Lemma generateJwt_lifetime_witness :
  exists iat exp,
    result (generateJwt stubParsePEM stubSignedString "bob"
              (request ∅ someKeyFile (fun k => 1000 + 3 * Z.of_nat k))) =
    Some (signed (stubSignedString
                    (mkToken SigningMethodRS256
                       (MapClaims (claimSet "bob" iat exp)))
                    [Byte.x2d; Byte.x2d])) /\
    exp - iat = 604800 - 3.
Proof.
  destruct (generateJwt_lifetime stubParsePEM stubSignedString "bob"
              (request ∅ someKeyFile (fun k => 1000 + 3 * Z.of_nat k))
              [Byte.x2d; Byte.x2d] [Byte.x2d; Byte.x2d] eq_refl eq_refl)
    as (iat & exp & Hrun & Hgap & _).
  exists iat, exp. split; [exact Hrun | exact Hgap].
Defined.


Lemma authUser_ok_inv_witness :
  let w := request {[ "UserID" := ["bob"]; "Password" := ["secret"] ]}
                   someKeyFile (fun _ => 1000) in
  let w' := after w (authUser (fun _ _ => None) stubParsePEM stubSignedString w) in
  exists p key token,
    Files w !! keyPath = Some p /\
    stubParsePEM p = inl key /\
    Header w' !! "jwt" = Some token /\
    Trace w' = [CallAuthUser (mkAuthCredentials "bob" "secret");
                CallReadFile keyPath].
Proof.
  intros w w'.
  assert (Hrun : authUser (fun _ _ => None) stubParsePEM stubSignedString w =
                 Returned tt w') by (vm_compute; reflexivity).
  assert (Hok : Status w' = Some StatusOK) by (vm_compute; reflexivity).
  destruct (authUser_ok_inv (fun _ _ => None) stubParsePEM stubSignedString
              w w' Hrun Hok)
    as (p & key & token & _ & _ & Hfile & Hkey & _ & Hhdr & Htrace).
  exists p, key, token. split_and!; [exact Hfile | exact Hkey | exact Hhdr |].
  exact Htrace.
Defined.

Lemma authUser_rejected_issues_nothing_witness :
  let w := request {[ "UserID" := ["bob"]; "Password" := ["wrong"] ]}
                   someKeyFile (fun _ => 1000) in
  let refuse := fun (_ : list Event) (_ : AuthCredentials) =>
                  Some (OtherError "user" "invalid credentials") in
  let w' := after w (authUser refuse stubParsePEM stubSignedString w) in
  exists calls,
    Trace w' = Trace w ++ calls /\
    Forall (fun ev => ev ≠ CallReadFile keyPath) calls /\
    Ticks w' = Ticks w /\ Header w' = Header w /\
    (Status w' = Some StatusBadRequest \/ Status w' = Some StatusUnauthorized).
Proof.
  intros w refuse w'.
  apply (authUser_rejected_issues_nothing refuse stubParsePEM stubSignedString
           w w' eq_refl).
  right. discriminate.
Defined.

Section LoginOutcome.

Context {PrivateKey : Type}.
Variable user_AuthUser : list Event -> AuthCredentials -> option error.
Variable ParseRSAPrivateKeyFromPEM : list Byte.byte -> PrivateKey + error.
Variable SignedString : Token -> PrivateKey -> string + error.

(** X15. The status of [authUser] as a function of what it met: 400 when
    validation rejects; else 401 when [user.AuthUser] returns any error; else
    500 when the key file is missing, does not parse, or signing fails; and
    200 only when every step went through. *)
Theorem authUser_status (w : World) :
  let aC := mkAuthCredentials (Get (Form w) "UserID") (Get (Form w) "Password") in
  let t := mkToken SigningMethodRS256
             (MapClaims (claimSet (UserID aC) (Clock w (S (Ticks w)))
                           (Clock w (Ticks w) + 604800))) in
  exists w',
    authUser user_AuthUser ParseRSAPrivateKeyFromPEM SignedString w =
    Returned tt w' /\
    Status w' =
    Some match result (validateContext authUserReq w) with
         | Some None =>
             match user_AuthUser (Trace w) aC with
             | Some _ => StatusUnauthorized
             | None =>
                 match Files w !! keyPath with
                 | None => StatusInternalServerError
                 | Some p =>
                     match ParseRSAPrivateKeyFromPEM p with
                     | inr _ => StatusInternalServerError
                     | inl key =>
                         match SignedString t key with
                         | inr _ => StatusInternalServerError
                         | inl _ => StatusOK
                         end
                     end
                 end
             end
         | _ => StatusBadRequest
         end.
Proof.
  intros aC t. subst aC t. rewrite authUser_run.
  destruct (validateContext_cases authUserReq w eq_refl)
    as [[Hv _]|(e & l & Hv)]; rewrite Hv; cbn [result];
    [|by eexists].
  cbn zeta. destruct (user_AuthUser _ _) as [e|]; [by eexists|].
  rewrite generateJwt_run. cbn zeta. cbn [Files Clock Ticks set_Trace UserID].
  destruct (Files w !! keyPath) as [p|]; [|by eexists].
  destruct (ParseRSAPrivateKeyFromPEM p) as [key|e]; [|by eexists].
  destruct (SignedString _ key) as [token|e]; by eexists.
Qed.

End LoginOutcome.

-*-

INSTRUCTIONS FOR THE TASK:
What is needed is a verbatim copy of the data, complete from first line to last.

ANSWER TO THIS PROBLEM:
Lemma generateJwt_lifetime_witness :
  exists iat exp,
    result (generateJwt stubParsePEM stubSignedString "bob"
              (request ∅ someKeyFile (fun k => 1000 + 3 * Z.of_nat k))) =
    Some (signed (stubSignedString
                    (mkToken SigningMethodRS256
                       (MapClaims (claimSet "bob" iat exp)))
                    [Byte.x2d; Byte.x2d])) /\
    exp - iat = 604800 - 3.
Proof.
  destruct (generateJwt_lifetime stubParsePEM stubSignedString "bob"
              (request ∅ someKeyFile (fun k => 1000 + 3 * Z.of_nat k))
              [Byte.x2d; Byte.x2d] [Byte.x2d; Byte.x2d] eq_refl eq_refl)
    as (iat & exp & Hrun & Hgap & _).
  exists iat, exp. split; [exact Hrun | exact Hgap].
Defined.


Lemma authUser_ok_inv_witness :
  let w := request {[ "UserID" := ["bob"]; "Password" := ["secret"] ]}
                   someKeyFile (fun _ => 1000) in
  let w' := after w (authUser (fun _ _ => None) stubParsePEM stubSignedString w) in
  exists p key token,
    Files w !! keyPath = Some p /\
    stubParsePEM p = inl key /\
    Header w' !! "jwt" = Some token /\
    Trace w' = [CallAuthUser (mkAuthCredentials "bob" "secret");
                CallReadFile keyPath].
Proof.
  intros w w'.
  assert (Hrun : authUser (fun _ _ => None) stubParsePEM stubSignedString w =
                 Returned tt w') by (vm_compute; reflexivity).
  assert (Hok : Status w' = Some StatusOK) by (vm_compute; reflexivity).
  destruct (authUser_ok_inv (fun _ _ => None) stubParsePEM stubSignedString
              w w' Hrun Hok)
    as (p & key & token & _ & _ & Hfile & Hkey & _ & Hhdr & Htrace).
  exists p, key, token. split_and!; [exact Hfile | exact Hkey | exact Hhdr |].
  exact Htrace.
Defined.

Lemma authUser_rejected_issues_nothing_witness :
  let w := request {[ "UserID" := ["bob"]; "Password" := ["wrong"] ]}
                   someKeyFile (fun _ => 1000) in
  let refuse := fun (_ : list Event) (_ : AuthCredentials) =>
                  Some (OtherError "user" "invalid credentials") in
  let w' := after w (authUser refuse stubParsePEM stubSignedString w) in
  exists calls,
    Trace w' = Trace w ++ calls /\
    Forall (fun ev => ev ≠ CallReadFile keyPath) calls /\
    Ticks w' = Ticks w /\ Header w' = Header w /\
    (Status w' = Some StatusBadRequest \/ Status w' = Some StatusUnauthorized).
Proof.
  intros w refuse w'.
  apply (authUser_rejected_issues_nothing refuse stubParsePEM stubSignedString
           w w' eq_refl).
  right. discriminate.
Defined.

Section LoginOutcome.

Context {PrivateKey : Type}.
Variable user_AuthUser : list Event -> AuthCredentials -> option error.
Variable ParseRSAPrivateKeyFromPEM : list Byte.byte -> PrivateKey + error.
Variable SignedString : Token -> PrivateKey -> string + error.

(** X15. The status of [authUser] as a function of what it met: 400 when
    validation rejects; else 401 when [user.AuthUser] returns any error; else
    500 when the key file is missing, does not parse, or signing fails; and
    200 only when every step went through. *)
Theorem authUser_status (w : World) :
  let aC := mkAuthCredentials (Get (Form w) "UserID") (Get (Form w) "Password") in
  let t := mkToken SigningMethodRS256
             (MapClaims (claimSet (UserID aC) (Clock w (S (Ticks w)))
                           (Clock w (Ticks w) + 604800))) in
  exists w',
    authUser user_AuthUser ParseRSAPrivateKeyFromPEM SignedString w =
    Returned tt w' /\
    Status w' =
    Some match result (validateContext authUserReq w) with
         | Some None =>
             match user_AuthUser (Trace w) aC with
             | Some _ => StatusUnauthorized
             | None =>
                 match Files w !! keyPath with
                 | None => StatusInternalServerError
                 | Some p =>
                     match ParseRSAPrivateKeyFromPEM p with
                     | inr _ => StatusInternalServerError
                     | inl key =>
                         match SignedString t key with
                         | inr _ => StatusInternalServerError
                         | inl _ => StatusOK
                         end
                     end
                 end
             end
         | _ => StatusBadRequest
         end.
Proof.
  intros aC t. subst aC t. rewrite authUser_run.
  destruct (validateContext_cases authUserReq w eq_refl)
    as [[Hv _]|(e & l & Hv)]; rewrite Hv; cbn [result];
    [|by eexists].
  cbn zeta. destruct (user_AuthUser _ _) as [e|]; [by eexists|].
  rewrite generateJwt_run. cbn zeta. cbn [Files Clock Ticks set_Trace UserID].
  destruct (Files w !! keyPath) as [p|]; [|by eexists].
  destruct (ParseRSAPrivateKeyFromPEM p) as [key|e]; [|by eexists].
  destruct (SignedString _ key) as [token|e]; by eexists.
Qed.

End LoginOutcome.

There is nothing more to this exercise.